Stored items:
****************

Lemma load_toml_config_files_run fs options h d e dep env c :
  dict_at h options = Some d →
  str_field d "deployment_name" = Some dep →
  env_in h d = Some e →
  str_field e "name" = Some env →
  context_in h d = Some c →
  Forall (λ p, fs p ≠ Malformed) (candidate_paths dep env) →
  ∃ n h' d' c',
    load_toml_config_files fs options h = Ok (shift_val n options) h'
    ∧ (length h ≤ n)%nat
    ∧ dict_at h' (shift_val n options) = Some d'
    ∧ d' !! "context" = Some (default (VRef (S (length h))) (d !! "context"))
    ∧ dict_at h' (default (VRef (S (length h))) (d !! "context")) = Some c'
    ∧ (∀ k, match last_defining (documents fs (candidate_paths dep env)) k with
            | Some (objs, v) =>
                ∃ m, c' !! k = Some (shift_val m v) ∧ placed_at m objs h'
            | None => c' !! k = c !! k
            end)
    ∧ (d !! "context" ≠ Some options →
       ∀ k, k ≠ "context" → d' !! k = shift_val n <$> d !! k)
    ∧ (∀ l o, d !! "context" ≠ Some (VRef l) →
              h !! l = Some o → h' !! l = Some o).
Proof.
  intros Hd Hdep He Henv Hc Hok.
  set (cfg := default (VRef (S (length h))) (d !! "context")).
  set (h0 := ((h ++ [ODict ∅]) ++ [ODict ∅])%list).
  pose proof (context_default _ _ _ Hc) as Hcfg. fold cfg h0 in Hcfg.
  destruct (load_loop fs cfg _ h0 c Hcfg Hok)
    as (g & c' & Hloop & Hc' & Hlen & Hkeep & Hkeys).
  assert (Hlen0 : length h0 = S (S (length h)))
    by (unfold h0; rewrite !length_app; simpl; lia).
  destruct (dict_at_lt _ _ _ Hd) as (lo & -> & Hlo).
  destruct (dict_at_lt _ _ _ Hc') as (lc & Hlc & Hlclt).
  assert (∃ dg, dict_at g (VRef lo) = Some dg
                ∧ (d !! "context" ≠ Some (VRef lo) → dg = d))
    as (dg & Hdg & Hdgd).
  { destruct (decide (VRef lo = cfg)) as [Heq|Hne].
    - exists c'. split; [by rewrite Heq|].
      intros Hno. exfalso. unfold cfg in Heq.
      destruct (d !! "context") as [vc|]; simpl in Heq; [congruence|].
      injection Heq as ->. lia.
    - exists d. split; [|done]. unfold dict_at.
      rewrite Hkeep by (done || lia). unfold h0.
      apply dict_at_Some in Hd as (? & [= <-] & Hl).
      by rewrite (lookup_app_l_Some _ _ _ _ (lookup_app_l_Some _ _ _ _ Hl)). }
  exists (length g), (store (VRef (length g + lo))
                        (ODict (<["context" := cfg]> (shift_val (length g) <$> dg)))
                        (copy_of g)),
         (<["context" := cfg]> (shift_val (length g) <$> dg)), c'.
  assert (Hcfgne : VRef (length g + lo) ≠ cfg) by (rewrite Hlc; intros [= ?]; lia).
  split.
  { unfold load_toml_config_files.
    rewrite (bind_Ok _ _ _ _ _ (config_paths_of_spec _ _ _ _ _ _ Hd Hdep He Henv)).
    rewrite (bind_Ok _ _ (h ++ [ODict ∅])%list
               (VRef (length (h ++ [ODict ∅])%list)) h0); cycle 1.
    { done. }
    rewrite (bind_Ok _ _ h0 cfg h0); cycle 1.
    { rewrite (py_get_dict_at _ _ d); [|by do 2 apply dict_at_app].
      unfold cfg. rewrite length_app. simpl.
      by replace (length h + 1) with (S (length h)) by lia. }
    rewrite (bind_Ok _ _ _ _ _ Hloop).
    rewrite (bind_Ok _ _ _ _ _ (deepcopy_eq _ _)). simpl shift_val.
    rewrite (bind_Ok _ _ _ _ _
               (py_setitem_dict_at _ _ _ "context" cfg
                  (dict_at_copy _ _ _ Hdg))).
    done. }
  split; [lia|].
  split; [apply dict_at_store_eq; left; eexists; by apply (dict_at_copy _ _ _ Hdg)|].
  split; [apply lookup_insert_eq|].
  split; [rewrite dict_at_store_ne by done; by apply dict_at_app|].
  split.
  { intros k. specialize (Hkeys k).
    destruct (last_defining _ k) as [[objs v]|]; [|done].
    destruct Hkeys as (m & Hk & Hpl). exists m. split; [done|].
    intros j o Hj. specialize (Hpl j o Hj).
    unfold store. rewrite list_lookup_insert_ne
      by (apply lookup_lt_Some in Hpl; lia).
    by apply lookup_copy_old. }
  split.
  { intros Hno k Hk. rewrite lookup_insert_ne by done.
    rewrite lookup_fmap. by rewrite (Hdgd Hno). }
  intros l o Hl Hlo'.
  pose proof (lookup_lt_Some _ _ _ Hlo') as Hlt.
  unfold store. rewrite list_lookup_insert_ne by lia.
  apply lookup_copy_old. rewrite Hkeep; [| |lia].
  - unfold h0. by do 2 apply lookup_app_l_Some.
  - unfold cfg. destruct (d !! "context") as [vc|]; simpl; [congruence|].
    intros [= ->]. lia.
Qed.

****************

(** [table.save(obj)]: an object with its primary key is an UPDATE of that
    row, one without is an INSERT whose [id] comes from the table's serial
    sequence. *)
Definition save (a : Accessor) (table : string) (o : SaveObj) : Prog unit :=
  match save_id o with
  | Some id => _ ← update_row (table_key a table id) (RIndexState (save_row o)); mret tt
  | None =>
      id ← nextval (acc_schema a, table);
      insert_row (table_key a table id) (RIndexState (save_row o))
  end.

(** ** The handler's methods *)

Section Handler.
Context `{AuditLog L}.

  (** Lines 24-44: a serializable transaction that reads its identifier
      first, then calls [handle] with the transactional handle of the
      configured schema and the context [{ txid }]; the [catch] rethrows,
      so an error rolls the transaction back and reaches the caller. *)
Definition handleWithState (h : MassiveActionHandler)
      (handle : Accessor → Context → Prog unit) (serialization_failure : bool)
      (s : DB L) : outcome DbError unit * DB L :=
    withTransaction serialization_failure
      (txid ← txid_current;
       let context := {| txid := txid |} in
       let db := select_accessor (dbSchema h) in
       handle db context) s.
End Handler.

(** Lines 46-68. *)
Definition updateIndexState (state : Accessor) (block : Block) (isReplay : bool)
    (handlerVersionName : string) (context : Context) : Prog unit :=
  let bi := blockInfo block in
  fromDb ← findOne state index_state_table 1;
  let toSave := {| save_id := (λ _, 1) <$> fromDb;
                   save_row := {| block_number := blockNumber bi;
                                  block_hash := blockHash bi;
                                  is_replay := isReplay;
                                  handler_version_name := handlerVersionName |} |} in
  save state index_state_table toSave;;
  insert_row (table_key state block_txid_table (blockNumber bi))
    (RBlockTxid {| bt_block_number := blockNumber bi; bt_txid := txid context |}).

****************

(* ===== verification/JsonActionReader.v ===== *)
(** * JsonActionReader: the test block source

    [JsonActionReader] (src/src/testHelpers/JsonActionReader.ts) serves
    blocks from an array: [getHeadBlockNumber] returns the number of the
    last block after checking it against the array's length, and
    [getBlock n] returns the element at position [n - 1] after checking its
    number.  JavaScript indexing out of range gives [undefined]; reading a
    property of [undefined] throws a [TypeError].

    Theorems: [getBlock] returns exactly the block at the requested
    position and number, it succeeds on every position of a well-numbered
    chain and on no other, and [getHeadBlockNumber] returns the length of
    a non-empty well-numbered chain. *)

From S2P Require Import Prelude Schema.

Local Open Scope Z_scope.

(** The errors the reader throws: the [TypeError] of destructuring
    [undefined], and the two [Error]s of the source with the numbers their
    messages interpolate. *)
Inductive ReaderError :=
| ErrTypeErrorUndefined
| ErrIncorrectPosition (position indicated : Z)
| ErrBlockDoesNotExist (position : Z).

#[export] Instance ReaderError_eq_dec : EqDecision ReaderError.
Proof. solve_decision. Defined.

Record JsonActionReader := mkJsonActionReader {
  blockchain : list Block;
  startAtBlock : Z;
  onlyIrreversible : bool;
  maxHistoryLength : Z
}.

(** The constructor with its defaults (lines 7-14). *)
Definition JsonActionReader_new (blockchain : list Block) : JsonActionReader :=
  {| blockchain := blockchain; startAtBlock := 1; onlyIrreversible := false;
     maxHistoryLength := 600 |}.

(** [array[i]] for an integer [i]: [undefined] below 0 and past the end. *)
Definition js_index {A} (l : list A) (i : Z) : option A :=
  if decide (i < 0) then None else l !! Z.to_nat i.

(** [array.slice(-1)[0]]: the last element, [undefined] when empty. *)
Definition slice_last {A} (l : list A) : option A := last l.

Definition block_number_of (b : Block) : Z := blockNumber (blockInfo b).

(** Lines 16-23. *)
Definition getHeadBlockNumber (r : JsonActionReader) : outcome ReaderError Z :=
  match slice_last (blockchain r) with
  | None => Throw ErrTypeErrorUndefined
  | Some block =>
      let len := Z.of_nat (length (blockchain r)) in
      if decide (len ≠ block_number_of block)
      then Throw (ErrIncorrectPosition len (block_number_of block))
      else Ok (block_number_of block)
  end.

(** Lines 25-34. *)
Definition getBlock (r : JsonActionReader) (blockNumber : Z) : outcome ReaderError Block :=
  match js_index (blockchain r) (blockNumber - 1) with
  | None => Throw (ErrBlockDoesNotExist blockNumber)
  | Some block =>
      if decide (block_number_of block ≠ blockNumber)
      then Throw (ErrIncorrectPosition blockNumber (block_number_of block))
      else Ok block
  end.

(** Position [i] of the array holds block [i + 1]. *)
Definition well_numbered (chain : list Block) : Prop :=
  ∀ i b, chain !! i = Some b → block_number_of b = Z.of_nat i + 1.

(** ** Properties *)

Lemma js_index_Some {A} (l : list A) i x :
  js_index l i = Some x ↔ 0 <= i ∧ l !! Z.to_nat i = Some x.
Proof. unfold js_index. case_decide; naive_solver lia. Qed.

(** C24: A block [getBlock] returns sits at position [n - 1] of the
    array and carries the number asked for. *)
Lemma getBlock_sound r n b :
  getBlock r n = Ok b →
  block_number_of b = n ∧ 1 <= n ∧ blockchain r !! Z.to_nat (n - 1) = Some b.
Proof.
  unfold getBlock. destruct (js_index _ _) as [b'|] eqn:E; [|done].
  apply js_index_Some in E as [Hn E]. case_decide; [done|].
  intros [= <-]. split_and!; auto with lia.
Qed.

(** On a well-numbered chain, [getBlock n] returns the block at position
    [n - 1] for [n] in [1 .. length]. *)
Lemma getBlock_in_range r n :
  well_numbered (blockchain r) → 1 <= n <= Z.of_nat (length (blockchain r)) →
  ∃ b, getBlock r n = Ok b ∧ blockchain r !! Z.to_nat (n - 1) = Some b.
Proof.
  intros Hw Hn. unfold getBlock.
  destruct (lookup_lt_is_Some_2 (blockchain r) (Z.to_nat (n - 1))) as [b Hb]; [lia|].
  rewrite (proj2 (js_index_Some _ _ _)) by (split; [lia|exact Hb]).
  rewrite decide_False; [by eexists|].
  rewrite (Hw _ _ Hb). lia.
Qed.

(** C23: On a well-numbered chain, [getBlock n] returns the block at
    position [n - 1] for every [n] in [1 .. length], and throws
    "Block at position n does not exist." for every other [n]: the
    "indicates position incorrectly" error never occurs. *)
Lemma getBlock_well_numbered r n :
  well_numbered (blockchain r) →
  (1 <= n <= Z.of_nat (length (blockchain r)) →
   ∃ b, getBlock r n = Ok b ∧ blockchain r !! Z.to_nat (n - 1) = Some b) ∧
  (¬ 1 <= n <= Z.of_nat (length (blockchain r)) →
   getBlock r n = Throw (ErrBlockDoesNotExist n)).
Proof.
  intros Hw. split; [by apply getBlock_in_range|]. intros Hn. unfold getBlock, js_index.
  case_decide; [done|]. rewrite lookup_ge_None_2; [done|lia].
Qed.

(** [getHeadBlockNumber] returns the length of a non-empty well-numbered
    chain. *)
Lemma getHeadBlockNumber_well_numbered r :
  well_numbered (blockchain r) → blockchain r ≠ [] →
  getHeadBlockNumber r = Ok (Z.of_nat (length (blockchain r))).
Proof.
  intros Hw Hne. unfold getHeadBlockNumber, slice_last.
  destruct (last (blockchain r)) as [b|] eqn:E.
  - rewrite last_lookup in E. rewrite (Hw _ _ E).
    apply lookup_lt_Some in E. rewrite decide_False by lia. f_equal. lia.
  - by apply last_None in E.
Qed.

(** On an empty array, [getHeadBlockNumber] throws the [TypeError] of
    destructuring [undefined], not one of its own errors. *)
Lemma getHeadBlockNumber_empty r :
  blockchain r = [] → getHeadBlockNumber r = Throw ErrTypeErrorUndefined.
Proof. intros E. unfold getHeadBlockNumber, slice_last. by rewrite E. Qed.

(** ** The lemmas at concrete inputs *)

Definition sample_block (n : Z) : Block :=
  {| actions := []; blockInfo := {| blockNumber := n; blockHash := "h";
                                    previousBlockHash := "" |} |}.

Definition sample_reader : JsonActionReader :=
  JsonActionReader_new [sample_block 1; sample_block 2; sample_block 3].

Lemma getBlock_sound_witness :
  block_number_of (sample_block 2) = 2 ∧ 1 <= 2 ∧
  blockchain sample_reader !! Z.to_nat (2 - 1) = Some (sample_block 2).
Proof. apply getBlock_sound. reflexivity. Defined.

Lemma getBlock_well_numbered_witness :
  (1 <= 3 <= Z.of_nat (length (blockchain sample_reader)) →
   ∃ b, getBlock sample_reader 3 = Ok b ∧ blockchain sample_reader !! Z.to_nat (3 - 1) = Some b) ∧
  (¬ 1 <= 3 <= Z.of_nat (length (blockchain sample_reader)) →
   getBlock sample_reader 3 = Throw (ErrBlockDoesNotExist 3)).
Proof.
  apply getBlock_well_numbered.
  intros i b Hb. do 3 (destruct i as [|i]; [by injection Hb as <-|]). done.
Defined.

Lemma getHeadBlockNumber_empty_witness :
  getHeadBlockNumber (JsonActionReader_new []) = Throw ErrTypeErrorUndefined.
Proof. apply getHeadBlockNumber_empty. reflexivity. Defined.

****************

Exercise objective: Beginning at the line with "Lemma getBlock_in_range r" and ending at the line with "rewrite (proj2 (js_index_Some", reproduce each line of the data above exactly, and add no other lines.

Answer box:
Lemma getBlock_in_range r n :
  well_numbered (blockchain r) → 1 <= n <= Z.of_nat (length (blockchain r)) →
  ∃ b, getBlock r n = Ok b ∧ blockchain r !! Z.to_nat (n - 1) = Some b.
Proof.
  intros Hw Hn. unfold getBlock.
  destruct (lookup_lt_is_Some_2 (blockchain r) (Z.to_nat (n - 1))) as [b Hb]; [lia|].
  rewrite (proj2 (js_index_Some _ _ _)) by (split; [lia|exact Hb]).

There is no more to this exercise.